Beneath this instruction is a block of data; output from it exactly the lines that run from the one containing "(** What [JSON.parse]" through the one containing "Definition jget (v", inclusive.

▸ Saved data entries

────

(* ===== verification/JsNum.v ===== *)
(** JavaScript numbers and JSON values.

    A number is [NaN], an infinity or a rational: the arithmetic of the code
    on memory figures and shares is modelled exactly, the rounding of a double
    product to 53 bits is not.  Negative zero is not distinguished from zero.
    A text column or a request body that the code passes to [JSON.parse] is
    modelled by what the parse yields ([jtext]). *)
From Stdlib Require Export QArith Qround.
From S2P Require Import Prelude.
#[global] Close Scope Q_scope.

(** Stdlib's rationals put their notations in [Q_scope], which stays closed. *)
Inductive num : Type :=
  | NaN
  | Inf (negative : bool)
  | Fin (q : Q).

(** An integer as a number. *)
Definition zn (z : Z) : num := Fin (inject_Z z).

Definition num_add (a b : num) : num :=
  match a, b with
  | NaN, _ | _, NaN => NaN
  | Inf s, Inf t => if Bool.eqb s t then Inf s else NaN
  | Inf s, Fin _ | Fin _, Inf s => Inf s
  | Fin p, Fin q => Fin (p + q)%Q
  end.

Definition q_neg (q : Q) : bool := negb (Qle_bool 0 q).

Definition num_mul (a b : num) : num :=
  match a, b with
  | NaN, _ | _, NaN => NaN
  | Inf s, Inf t => Inf (xorb s t)
  | Inf s, Fin q | Fin q, Inf s => if Qeq_bool q 0 then NaN else Inf (xorb s (q_neg q))
  | Fin p, Fin q => Fin (p * q)%Q
  end.

(** [a <= b]: false as soon as one side is [NaN]. *)
Definition num_le (a b : num) : bool :=
  match a, b with
  | NaN, _ | _, NaN => false
  | Inf true, _ | _, Inf false => true
  | Inf false, _ | _, Inf true => false
  | Fin p, Fin q => Qle_bool p q
  end.

Definition num_lt (a b : num) : bool :=
  match a, b with
  | NaN, _ | _, NaN => false
  | _, _ => negb (num_le b a)
  end.

(** [Math.max] and [Math.min] of two numbers. *)
Definition num_max (a b : num) : num :=
  match a, b with
  | NaN, _ | _, NaN => NaN
  | _, _ => if num_le a b then b else a
  end.

Definition num_min (a b : num) : num :=
  match a, b with
  | NaN, _ | _, NaN => NaN
  | _, _ => if num_le a b then a else b
  end.

(** [Math.round]: the nearest integer, a half going up. *)
Definition round_q (q : Q) : Z := Qfloor (q + (1 # 2)).

Definition num_round (a : num) : num :=
  match a with Fin q => zn (round_q q) | _ => a end.

(** [Number.isFinite] *)
Definition is_finite (a : num) : bool := match a with Fin _ => true | _ => false end.

(** [v || d] on a number: zero and [NaN] are falsy. *)
Definition num_truthy (a : num) : bool :=
  match a with NaN => false | Inf _ => true | Fin q => negb (Qeq_bool q 0) end.

(** At most [k] decimals of [n / d], for [0 <= n < d]. *)
Fixpoint decimals (k : nat) (n d : Z) : string :=
  match k with
  | O => ""
  | S k' => if (n =? 0)%Z then ""
            else String (ascii_of_N (48 + Z.to_N (10 * n / d))) (decimals k' (10 * n mod d) d)
  end.

(** A fraction in positional notation; exact when it has at most 17 decimals. *)
Definition frac_str (q : Q) : string :=
  let n := Z.abs (Qnum q) in let d := Zpos (Qden q) in
  (if (Qnum q <? 0)%Z then "-" else "") +:+ pretty (n / d)%Z +:+ "." +:+ decimals 17 (n mod d) d.

(** [String(n)] of a number JavaScript prints without an exponent. *)
Definition num_str (a : num) : string :=
  match a with
  | NaN => "NaN"
  | Inf true => "-Infinity"
  | Inf false => "Infinity"
  | Fin q => if Qeq_bool q (inject_Z (Qfloor q)) then pretty (Qfloor q) else frac_str q
  end.

Example num_str_ex :
  map num_str [zn 8; Fin (17 # 20); Fin (-1 # 4); zn (-3)] = ["8"; "0.85"; "-0.25"; "-3"].
Proof. by vm_compute. Qed.

(** ** Integers inside the numbers *)

Lemma zn_add a b : num_add (zn a) (zn b) = zn (a + b).
Proof.
  unfold zn, inject_Z. simpl. unfold Qplus. simpl. by rewrite !Z.mul_1_r.
Qed.

Lemma zn_le a b : num_le (zn a) (zn b) = (a <=? b)%Z.
Proof. simpl. unfold Qle_bool. simpl. by rewrite !Z.mul_1_r. Qed.

Lemma zn_lt a b : num_lt (zn a) (zn b) = (a <? b)%Z.
Proof.
  unfold num_lt. change (negb (num_le (zn b) (zn a)) = (a <? b)%Z).
  rewrite zn_le. by rewrite Z.ltb_antisym.
Qed.

Lemma zn_max a b : num_max (zn a) (zn b) = zn (Z.max a b).
Proof.
  change (num_max (zn a) (zn b)) with (if num_le (zn a) (zn b) then zn b else zn a).
  rewrite zn_le. destruct (Z.leb_spec a b); f_equal; f_equal; lia.
Qed.

Lemma zn_min a b : num_min (zn a) (zn b) = zn (Z.min a b).
Proof.
  change (num_min (zn a) (zn b)) with (if num_le (zn a) (zn b) then zn a else zn b).
  rewrite zn_le. destruct (Z.leb_spec a b); f_equal; f_equal; lia.
Qed.

Lemma zn_inj a b : zn a = zn b -> a = b.
Proof. by intros [=]. Qed.

Lemma num_truthy_zn z : num_truthy (zn z) = negb (z =? 0)%Z.
Proof. simpl. unfold Qeq_bool. simpl. by rewrite Z.mul_1_r. Qed.

#[export] Hint Rewrite zn_add zn_le zn_lt zn_max zn_min num_truthy_zn : js_rw.

(** ** Rounding *)

Lemma round_q_mono p q : (p <= q)%Q -> (round_q p <= round_q q)%Z.
Proof. intros H. apply Qfloor_resp_le. by apply Qplus_le_compat; [|apply Qle_refl]. Qed.

Lemma round_q_Z z : round_q (inject_Z z) = z.
Proof.
  change (round_q (inject_Z z)) with ((z * 2 + 1) `div` 2)%Z.
  rewrite Z.add_comm, Z.div_add by lia. done.
Qed.

Global Instance round_q_proper : Proper (Qeq ==> eq) round_q.
Proof. intros p q H. unfold round_q. by rewrite H. Qed.

(** A share of at most a whole keeps a figure within the whole. *)
Lemma round_share_bounds t q :
  (0 <= t)%Z -> (0 <= q)%Q -> (q <= 1)%Q ->
  (0 <= round_q (inject_Z t * q) <= t)%Z.
Proof.
  intros Ht H0 H1.
  assert (0 <= inject_Z t)%Q as Ht' by (change 0%Q with (inject_Z 0); by rewrite <- Zle_Qle).
  split.
  - rewrite <- (round_q_Z 0). apply round_q_mono. change (inject_Z 0) with 0%Q.
    by apply Qmult_le_0_compat.
  - rewrite <- (round_q_Z t) at 2. apply round_q_mono.
    rewrite <- (Qmult_1_r (inject_Z t)) at 2. rewrite !(Qmult_comm (inject_Z t)).
    by apply Qmult_le_compat_r.
Qed.

Lemma round_share_mono t p q :
  (0 <= t)%Z -> (p <= q)%Q -> (round_q (inject_Z t * p) <= round_q (inject_Z t * q))%Z.
Proof.
  intros Ht H. apply round_q_mono. rewrite !(Qmult_comm (inject_Z t)).
  apply Qmult_le_compat_r; [done|].
  change 0%Q with (inject_Z 0). by rewrite <- Zle_Qle.
Qed.

(** * [Number(s)] *)

Definition digit_val (c : ascii) : option Z :=
  let n := Z.of_N (code c) in
  if is_digit c then Some (n - 48)%Z
  else if is_lower c then Some (n - 87)%Z
  else if is_upper c then Some (n - 55)%Z
  else None.

(** The leading run of digits in a base: value, how many, and the rest. *)
Fixpoint digits (base : Z) (acc : Z) (len : nat) (s : string) : Z * nat * string :=
  match s with
  | String c r =>
      match digit_val c with
      | Some d => if (d <? base)%Z then digits base (acc * base + d)%Z (S len) r else (acc, len, s)
      | None => (acc, len, s)
      end
  | EmptyString => (acc, len, s)
  end.

Definition q_pow10 (e : Z) : Q :=
  if (0 <=? e)%Z then inject_Z (10 ^ e) else Qinv (inject_Z (10 ^ (- e))).

(** An exponent part, or nothing; [None] when malformed or trailing. *)
Definition exponent (s : string) : option Z :=
  match s with
  | EmptyString => Some 0%Z
  | String c r =>
      if Ascii.eqb (lower_char c) "e" then
        let '(sign, r') := match r with
          | String "+" t => (1%Z, t) | String "-" t => ((-1)%Z, t) | _ => (1%Z, r) end in
        match digits 10 0 0 r' with
        | (_, O, _) => None
        | (v, S _, EmptyString) => Some (sign * v)%Z
        | _ => None
        end
      else None
  end.

(** An unsigned decimal literal. *)
Definition decimal (s : string) : option Q :=
  let '(i, ni, r) := digits 10 0 0 s in
  let '(f, nf, r') := match r with
    | String "." t => digits 10 0 0 t | _ => (0%Z, 0, r) end in
  if (ni + nf =? 0)%nat then None
  else e ← exponent r';
       Some (Qmult (Qplus (inject_Z i) (Qmult (inject_Z f) (q_pow10 (- Z.of_nat nf)))) (q_pow10 e)).

Definition prefixed (base : Z) (s : string) : num :=
  match digits base 0 0 s with
  | (v, S _, EmptyString) => zn v
  | _ => NaN
  end.

(** [Number(s)] on ASCII text. *)
Definition number_of_string (s : string) : num :=
  match str_trim s with
  | EmptyString => zn 0
  | String "0" (String "x" r) | String "0" (String "X" r) => prefixed 16 r
  | String "0" (String "o" r) | String "0" (String "O" r) => prefixed 8 r
  | String "0" (String "b" r) | String "0" (String "B" r) => prefixed 2 r
  | String "-" r => if String.eqb r "Infinity" then Inf true
                    else match decimal r with Some q => Fin (Qopp q) | None => NaN end
  | String "+" r => if String.eqb r "Infinity" then Inf false
                    else match decimal r with Some q => Fin q | None => NaN end
  | t => if String.eqb t "Infinity" then Inf false
         else match decimal t with Some q => Fin q | None => NaN end
  end.

(** An integral number within a 32-bit integer column. *)
Definition as_int32 (n : num) : option Z :=
  match n with
  | Fin q => let z := Qfloor q in
      if Qeq_bool q (inject_Z z) && (-2147483648 <=? z)%Z && (z <=? 2147483647)%Z
      then Some z else None
  | _ => None
  end.

Lemma as_int32_zn z : (-2147483648 <= z <= 2147483647)%Z -> as_int32 (zn z) = Some z.
Proof.
  intros H. unfold as_int32, zn. rewrite Qfloor_Z.
  replace (Qeq_bool (inject_Z z) (inject_Z z)) with true by (symmetry; by apply Qeq_bool_iff).
  destruct (Z.leb_spec (-2147483648) z); [|lia]. destruct (Z.leb_spec z 2147483647); [done|lia].
Qed.

Lemma as_int32_inv n z :
  as_int32 n = Some z -> (-2147483648 <= z <= 2147483647)%Z.
Proof.
  unfold as_int32. destruct n as [| |q]; [done..|].
  destruct (_ && _ && _) eqn:E; [|done]. intros [= <-].
  rewrite !andb_true_iff, !Z.leb_le in E. lia.
Qed.

Example number_of_string_ex :
  as_int32 <$> map number_of_string ["12"; " 0x1F "; "1.5"; ""; "abc"; "1e2"; "-7"] =
  [Some 12%Z; Some 31%Z; None; Some 0%Z; None; Some 100%Z; Some (-7)%Z].
Proof. by vm_compute. Qed.

(** * JSON *)

Inductive json : Type :=
  | JNull
  | JBool (b : bool)
  | JNum (n : num)
  | JStr (s : string)
  | JArr (l : list json)
  | JObj (l : list (string * json)).

(** What [JSON.parse] makes of a text: a throw, or a value. *)
Definition jtext := option json.

(** The entries of an object, in order; [None] is [undefined]. *)
Definition obj_get : list (string * json) -> string -> option json := al_get.
Definition obj_set : list (string * json) -> string -> json -> list (string * json) := al_set.

(** [{ ...a, ...b }] *)
Definition obj_spread (a b : list (string * json)) : list (string * json) :=
  foldl (fun acc kv => obj_set acc kv.1 kv.2) a b.

(** [v?.[k]]: [undefined] on [null], on [undefined] and on a value without [k]. *)
Definition jget (v : option json) (k : string) : option json :=
  match v with Some (JObj l) => obj_get l k | _ => None end.

Definition jtruthy (v : option json) : bool :=
  match v with
  | None | Some JNull => false
  | Some (JBool b) => b
  | Some (JNum n) => num_truthy n
  | Some (JStr s) => negb (String.eqb s "")
  | Some (JArr _) | Some (JObj _) => true
  end.

(** [a || b] on values. *)
Definition jor (a b : option json) : option json := if jtruthy a then a else b.

(** [a ?? b] on values. *)
Definition jnullish (a b : option json) : option json :=
  match a with None | Some JNull => b | _ => a end.

(** [typeof v === "string"] *)
Definition jstr (v : option json) : option string :=
  match v with Some (JStr s) => Some s | _ => None end.

Definition jnum (v : option json) : option num :=
  match v with Some (JNum n) => Some n | _ => None end.

(** The entries of a value that is an object and not an array. *)
Definition jobj (v : option json) : option (list (string * json)) :=
  match v with Some (JObj l) => Some l | _ => None end.

Lemma obj_get_set l k v j :
  obj_get (obj_set l k v) j = if decide (j = k) then Some v else obj_get l j.
Proof. apply al_get_set. Qed.

Lemma obj_get_spread a b k :
  obj_get (obj_spread a b) k =
  match obj_get (rev b) k with Some v => Some v | None => obj_get a k end.
Proof.
  unfold obj_spread. induction b as [|[k' v'] b IH] using rev_ind; [done|].
  rewrite foldl_app, rev_app_distr. simpl. rewrite obj_get_set.
  destruct (decide (k = k')); [done|apply IH].
Qed.
(** The list of holders of a node is exact.  It names every active
    deployment hosted on the node or having a cluster row there, except the one
    being restarted, and every fine-tune job that runs, merges or quantizes with
    the node as head or worker, and nothing else; no deployment is named twice. *)
Theorem loadConflicts_exact s nid exclude :
  NoDup (map d_id (deployments s)) ->
  (forall c, c ∈ loadConflicts s nid exclude <->
    (exists d, d ∈ deployments s /\ active_other exclude d = true /\
       (d_nodeId d = nid \/
        exists cn, cn ∈ clusterNodes s /\ cn_nodeId cn = nid /\ cn_deploymentId cn = d_id d) /\
       c = deploymentConflict s d) \/
    (exists j, j ∈ finetuneJobs s /\ (f_nodeId j = nid \/ nid ∈ f_clusterNodeIds j) /\
       jobConflict j = Some c)) /\
  NoDup (map vc_id (List.filter (fun c => negb (vc_finetune c)) (loadConflicts s nid exclude))).
Proof.
  intros Hnd. unfold loadConflicts.
  set (ds := soloConflicts s nid exclude ++ clusterConflicts s nid exclude).
  assert (forall d, d ∈ ds <-> d ∈ deployments s /\ active_other exclude d = true /\
       (d_nodeId d = nid \/
        exists cn, cn ∈ clusterNodes s /\ cn_nodeId cn = nid /\ cn_deploymentId cn = d_id d)) as Hds.
  { intros d. unfold ds. rewrite elem_of_app, elem_of_soloConflicts, elem_of_clusterConflicts.
    split.
    - intros [(?&?&?)|(cn & ? & ? & [Hd E]%tbl_find_Some & ?)]; [by auto|].
      split; [done|]. split; [done|]. right. by exists cn.
    - intros (Hd & Ha & [?|(cn & ? & ? & Hid)]); [by left|]. right. exists cn.
      rewrite Hid. pose proof (tbl_find_row _ _ Hnd Hd). auto. }
  destruct (pushUnseen_foldl s ds ([], [])) as (H1 & H2 & H3).
  set (pushed := foldl (pushUnseen s) ([], []) ds) in *.
  destruct H3 as [H3 H4]; [apply NoDup_nil_2|simpl; set_solver|].
  assert (forall c, c ∈ pushed.2 -> vc_finetune c = false) as Hdep.
  { intros c [Hc|(d & _ & ->)]%H2; [by apply elem_of_nil in Hc|done]. }
  assert (forall l, List.filter (fun c => negb (vc_finetune c)) (omap jobConflict l) = []) as Hjob.
  { induction l as [|j l IH]; [done|]. simpl. destruct (jobConflict j) as [c|] eqn:E; [|done].
    simpl. assert (vc_finetune c = true) as ->; [|done]. unfold jobConflict in E.
    destruct (fineTuneHoldingStatus j); [|done]. simpl in E.
    by destruct (String.eqb _ _); [|injection E as <-]. }
  split.
  - intros c. rewrite elem_of_app, list_elem_of_omap. apply Morphisms_Prop.or_iff_morphism.
    + split.
      * intros [Hc|(d & Hd & ->)]%H2; [by apply elem_of_nil in Hc|]. apply Hds in Hd. naive_solver.
      * intros (d & Hd & Ha & Hw & ->). assert (d_id d ∈ pushed.1) as Hin.
        { apply H1. right. apply list_elem_of_fmap. exists d. by rewrite Hds. }
        apply H4, list_elem_of_fmap in Hin as (c & Hid & Hc).
        destruct (H2 _ Hc) as [?%elem_of_nil|(d' & Hd' & ->)]; [done|].
        apply Hds in Hd' as [Hd' _].
        by rewrite (row_id_inj _ d d' Hnd Hd Hd' Hid).
    + split; intros (j & Hj & Hw).
      * apply list_elem_of_In, filter_In in Hj as [Hj Hon]. apply list_elem_of_In in Hj.
        apply orb_true_iff in Hon. rewrite String.eqb_eq, mem_str_spec in Hon.
        exists j. naive_solver.
      * exists j. destruct Hw as [Hw ?]. split; [|done].
        apply list_elem_of_In, filter_In. split; [by apply list_elem_of_In|].
        by rewrite orb_true_iff, String.eqb_eq, mem_str_spec.
  - rewrite List.filter_app, Hjob, app_nil_r, forallb_filter_id; [done|].
    apply forallb_forall. intros c Hc. apply list_elem_of_In in Hc. by rewrite Hdep.
Qed.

────

▸ Task result
(** What [JSON.parse] makes of a text: a throw, or a value. *)
Definition jtext := option json.

(** The entries of an object, in order; [None] is [undefined]. *)
Definition obj_get : list (string * json) -> string -> option json := al_get.
Definition obj_set : list (string * json) -> string -> json -> list (string * json) := al_set.

(** [{ ...a, ...b }] *)
Definition obj_spread (a b : list (string * json)) : list (string * json) :=
  foldl (fun acc kv => obj_set acc kv.1 kv.2) a b.

(** [v?.[k]]: [undefined] on [null], on [undefined] and on a value without [k]. *)
Definition jget (v : option json) (k : string) : option json :=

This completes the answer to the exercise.